Tunable Photocatalytic Water Splitting Performance of Armchair MoSSe Nanotubes Realized by Polarization Engineering.

Abstract

The photocatalytic properties of Janus transition metal dichalcogenide (TMD) nanotubes are closely correlated with the electrostatic potential difference between their inner and outer surfaces (ΔΦ). However, due to some distraction from the tubular structures, it remains a great challenge to calculate their ΔΦ directly. Here, we creatively work out the ΔΦ of Janus MoSSe armchair single-walled nanotubes (A-SWNTs) with their corresponding building block models by first-principles calculations. The ΔΦ increases as the diameter reduces.

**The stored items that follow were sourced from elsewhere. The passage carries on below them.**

Lemma own_aggregate request :
  aggregateRows (own_rows request) = (if rejects (rq_Run request) (rq_Checks request) then OverallFail else OverallIncomplete, false).
Proof.
  unfold aggregateRows. rewrite own_rows_length. cbn [Nat.eqb negb]. rewrite aggregate_loop_exact.
  - assert (existsb (λ r, re_Status r =s StatusFail) (own_rows request) = rejects (rq_Run request) (rq_Checks request)) as ->.
    { rewrite <- rejects_exact. unfold own_rows. generalize expectedRegistryRows as rows.
      induction rows as [|row rows IH]; [done|]. cbn [List.map existsb]. rewrite IH. f_equal. apply eq_true_iff_eq.
      rewrite String.eqb_eq. apply row_status. }
    destruct (rejects _ _); [done|]. cbn [orb].
    assert (existsb (λ r, one_of (re_Status r) [StatusBlocked; StatusNotRun]) (own_rows request) = true) as ->; [|done].
    apply existsb_exists. exists (evaluateRow (nth 1 expectedRegistryRows (expectedRow "" "" [] "")) (rq_Run request) (check_results (rq_Checks request))).
    split; [|reflexivity]. unfold own_rows. apply (List.in_map (λ row, evaluateRow row (rq_Run request) (check_results (rq_Checks request)))).
    right. left. reflexivity.
  - rewrite own_rows_ids. exact (bool_decide_eq_true_1 _ registry_ids).
  - apply Forall_forall. intros r Hr. split; [apply not_elem_of_nil|]. unfold own_rows in Hr.
    apply list_elem_of_In, List.in_map_iff in Hr as (row & <- & _). apply row_status.
Qed.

After considering ΔΦ, we find that all of these MoSSe A-SWNTs possess suitable band-edge positions required for water redox reactions and high solar-to-hydrogen (STH) conversion efficiencies. The built-in field induced by the ΔΦ promotes the oxygen evolution reaction (OER) and hydrogen evolution reaction (HER) to proceed separately on the inner and outer surfaces. Especially, the photoexcited carriers exhibit adequate driving forces for OER and HER. Besides, constructing a double-walled nanotube can dramatically increase ΔΦ, which also further improves the separation and redox capacity of photoexcited carriers as well as the STH conversion efficiency. Moreover, all of these MoSSe armchair nanotubes have outstanding optical absorption in the visible light range. Our studies provide an effective strategy to improve the photocatalytic water-splitting performance of Janus TMD nanotubes.